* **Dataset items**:
= = = = = = =
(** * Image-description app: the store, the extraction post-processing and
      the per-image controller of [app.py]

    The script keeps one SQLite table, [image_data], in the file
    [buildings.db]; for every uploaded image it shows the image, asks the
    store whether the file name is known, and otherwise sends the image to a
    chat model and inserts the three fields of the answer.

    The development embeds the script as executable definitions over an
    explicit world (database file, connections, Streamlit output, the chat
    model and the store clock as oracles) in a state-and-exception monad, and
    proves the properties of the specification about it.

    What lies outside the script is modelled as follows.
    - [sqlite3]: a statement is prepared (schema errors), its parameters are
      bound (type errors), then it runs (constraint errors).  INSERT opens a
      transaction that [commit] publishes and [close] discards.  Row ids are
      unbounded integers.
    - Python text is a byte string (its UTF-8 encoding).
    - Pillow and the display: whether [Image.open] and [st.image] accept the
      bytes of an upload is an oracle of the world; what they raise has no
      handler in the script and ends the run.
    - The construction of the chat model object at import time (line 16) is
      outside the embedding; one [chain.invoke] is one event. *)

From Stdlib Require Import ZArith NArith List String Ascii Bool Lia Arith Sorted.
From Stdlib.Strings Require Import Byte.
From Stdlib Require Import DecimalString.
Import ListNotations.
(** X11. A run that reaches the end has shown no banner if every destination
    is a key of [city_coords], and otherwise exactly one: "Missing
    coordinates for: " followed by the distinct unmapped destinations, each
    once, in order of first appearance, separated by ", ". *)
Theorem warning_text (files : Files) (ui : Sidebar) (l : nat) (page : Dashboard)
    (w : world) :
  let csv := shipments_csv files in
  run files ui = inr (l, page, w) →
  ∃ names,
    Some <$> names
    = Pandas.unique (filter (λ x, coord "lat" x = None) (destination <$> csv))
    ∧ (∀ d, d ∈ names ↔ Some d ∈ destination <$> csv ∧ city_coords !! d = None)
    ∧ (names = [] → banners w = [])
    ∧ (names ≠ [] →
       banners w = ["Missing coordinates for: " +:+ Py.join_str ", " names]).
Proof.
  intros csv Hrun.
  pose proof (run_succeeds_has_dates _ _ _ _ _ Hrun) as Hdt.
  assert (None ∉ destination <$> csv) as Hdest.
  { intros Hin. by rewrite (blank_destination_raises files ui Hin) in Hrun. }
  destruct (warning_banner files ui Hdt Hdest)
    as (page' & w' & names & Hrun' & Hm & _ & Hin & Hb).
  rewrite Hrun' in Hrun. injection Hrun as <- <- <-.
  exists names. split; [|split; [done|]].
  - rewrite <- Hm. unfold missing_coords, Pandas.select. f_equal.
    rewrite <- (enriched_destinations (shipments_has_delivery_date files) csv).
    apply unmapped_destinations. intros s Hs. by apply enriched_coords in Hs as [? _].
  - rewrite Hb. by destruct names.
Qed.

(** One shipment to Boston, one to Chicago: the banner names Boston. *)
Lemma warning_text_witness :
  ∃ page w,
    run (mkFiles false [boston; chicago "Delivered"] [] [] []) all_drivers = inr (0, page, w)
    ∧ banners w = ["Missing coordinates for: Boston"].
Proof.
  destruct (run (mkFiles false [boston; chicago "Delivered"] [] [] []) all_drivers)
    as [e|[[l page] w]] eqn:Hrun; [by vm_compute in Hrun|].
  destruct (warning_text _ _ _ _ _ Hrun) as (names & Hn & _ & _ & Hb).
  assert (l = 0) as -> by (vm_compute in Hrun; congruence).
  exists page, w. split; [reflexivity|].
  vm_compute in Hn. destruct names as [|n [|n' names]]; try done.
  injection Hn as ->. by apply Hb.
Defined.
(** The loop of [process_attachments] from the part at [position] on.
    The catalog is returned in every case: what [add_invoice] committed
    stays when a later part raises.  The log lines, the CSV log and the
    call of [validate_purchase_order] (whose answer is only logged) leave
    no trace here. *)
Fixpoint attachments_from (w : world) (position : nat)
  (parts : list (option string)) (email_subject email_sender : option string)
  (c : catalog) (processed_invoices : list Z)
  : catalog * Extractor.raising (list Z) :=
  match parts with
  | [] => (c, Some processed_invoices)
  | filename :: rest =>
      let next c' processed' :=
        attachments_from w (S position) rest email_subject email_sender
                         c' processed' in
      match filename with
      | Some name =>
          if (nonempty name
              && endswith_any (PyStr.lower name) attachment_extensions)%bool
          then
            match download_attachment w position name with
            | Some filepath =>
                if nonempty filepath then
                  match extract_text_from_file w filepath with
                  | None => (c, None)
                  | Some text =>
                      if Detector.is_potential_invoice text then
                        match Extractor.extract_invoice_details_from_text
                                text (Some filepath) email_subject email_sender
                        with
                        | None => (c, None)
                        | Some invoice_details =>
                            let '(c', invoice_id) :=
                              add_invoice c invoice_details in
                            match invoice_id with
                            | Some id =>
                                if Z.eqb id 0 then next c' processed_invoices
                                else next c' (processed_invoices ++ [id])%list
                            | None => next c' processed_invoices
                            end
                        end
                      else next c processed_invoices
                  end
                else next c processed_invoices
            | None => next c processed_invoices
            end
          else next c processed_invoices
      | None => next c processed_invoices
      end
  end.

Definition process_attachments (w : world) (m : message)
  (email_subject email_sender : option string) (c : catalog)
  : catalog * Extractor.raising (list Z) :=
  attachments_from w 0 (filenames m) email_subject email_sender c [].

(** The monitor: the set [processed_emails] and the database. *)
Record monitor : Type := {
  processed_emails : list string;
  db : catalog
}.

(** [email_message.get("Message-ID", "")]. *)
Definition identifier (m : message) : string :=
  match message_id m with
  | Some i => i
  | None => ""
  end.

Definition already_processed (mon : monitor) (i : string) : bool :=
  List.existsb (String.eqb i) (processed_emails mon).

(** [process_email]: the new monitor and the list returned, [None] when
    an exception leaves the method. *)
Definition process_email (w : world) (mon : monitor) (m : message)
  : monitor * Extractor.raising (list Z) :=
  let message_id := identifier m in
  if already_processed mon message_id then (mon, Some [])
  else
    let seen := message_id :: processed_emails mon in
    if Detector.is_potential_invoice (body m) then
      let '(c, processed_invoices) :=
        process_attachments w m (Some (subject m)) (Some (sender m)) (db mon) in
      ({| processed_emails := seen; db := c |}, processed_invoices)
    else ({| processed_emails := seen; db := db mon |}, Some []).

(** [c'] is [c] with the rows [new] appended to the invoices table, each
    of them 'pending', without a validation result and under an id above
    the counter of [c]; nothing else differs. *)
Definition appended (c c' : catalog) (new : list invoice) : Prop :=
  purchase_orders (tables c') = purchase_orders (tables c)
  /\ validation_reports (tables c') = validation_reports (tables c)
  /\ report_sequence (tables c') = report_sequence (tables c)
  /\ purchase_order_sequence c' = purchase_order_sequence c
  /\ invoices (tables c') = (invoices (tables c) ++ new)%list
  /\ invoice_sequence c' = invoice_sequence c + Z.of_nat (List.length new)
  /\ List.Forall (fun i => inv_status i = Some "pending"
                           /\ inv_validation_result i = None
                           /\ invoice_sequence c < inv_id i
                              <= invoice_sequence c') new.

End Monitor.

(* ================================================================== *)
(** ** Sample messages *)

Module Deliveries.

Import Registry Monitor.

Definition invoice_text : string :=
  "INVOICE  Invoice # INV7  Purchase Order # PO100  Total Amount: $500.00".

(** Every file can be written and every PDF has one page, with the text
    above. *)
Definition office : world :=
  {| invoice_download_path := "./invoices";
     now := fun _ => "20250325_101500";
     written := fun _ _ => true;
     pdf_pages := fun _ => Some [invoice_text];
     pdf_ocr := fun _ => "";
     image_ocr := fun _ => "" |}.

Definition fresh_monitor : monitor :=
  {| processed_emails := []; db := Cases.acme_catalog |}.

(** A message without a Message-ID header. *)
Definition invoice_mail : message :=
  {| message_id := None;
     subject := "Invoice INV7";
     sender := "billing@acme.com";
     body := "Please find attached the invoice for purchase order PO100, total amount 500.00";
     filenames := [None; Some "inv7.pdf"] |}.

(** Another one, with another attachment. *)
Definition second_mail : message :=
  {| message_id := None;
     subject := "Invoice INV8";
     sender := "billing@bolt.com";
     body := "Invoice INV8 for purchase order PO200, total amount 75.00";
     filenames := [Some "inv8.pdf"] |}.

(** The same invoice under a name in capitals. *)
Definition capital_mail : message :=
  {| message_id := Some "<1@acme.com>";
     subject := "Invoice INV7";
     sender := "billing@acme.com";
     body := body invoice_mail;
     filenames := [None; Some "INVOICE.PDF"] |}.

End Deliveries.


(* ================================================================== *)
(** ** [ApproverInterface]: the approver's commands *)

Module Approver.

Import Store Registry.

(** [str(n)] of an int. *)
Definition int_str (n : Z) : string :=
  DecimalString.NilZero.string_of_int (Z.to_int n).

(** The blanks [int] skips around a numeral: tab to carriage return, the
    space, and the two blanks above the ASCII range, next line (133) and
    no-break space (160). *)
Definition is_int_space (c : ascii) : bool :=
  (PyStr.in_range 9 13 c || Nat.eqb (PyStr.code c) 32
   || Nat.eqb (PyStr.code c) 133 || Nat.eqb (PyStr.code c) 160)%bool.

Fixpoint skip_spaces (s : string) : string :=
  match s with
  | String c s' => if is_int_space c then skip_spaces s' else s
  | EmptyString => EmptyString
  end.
= = = = = = =
From the line holding "(PyStr.code c) 160)%bool." through the last line above, reproduce each line exactly and add nothing.

   || Nat.eqb (PyStr.code c) 133 || Nat.eqb (PyStr.code c) 160)%bool.

Fixpoint skip_spaces (s : string) : string :=
  match s with
  | String c s' => if is_int_space c then skip_spaces s' else s
  | EmptyString => EmptyString
  end.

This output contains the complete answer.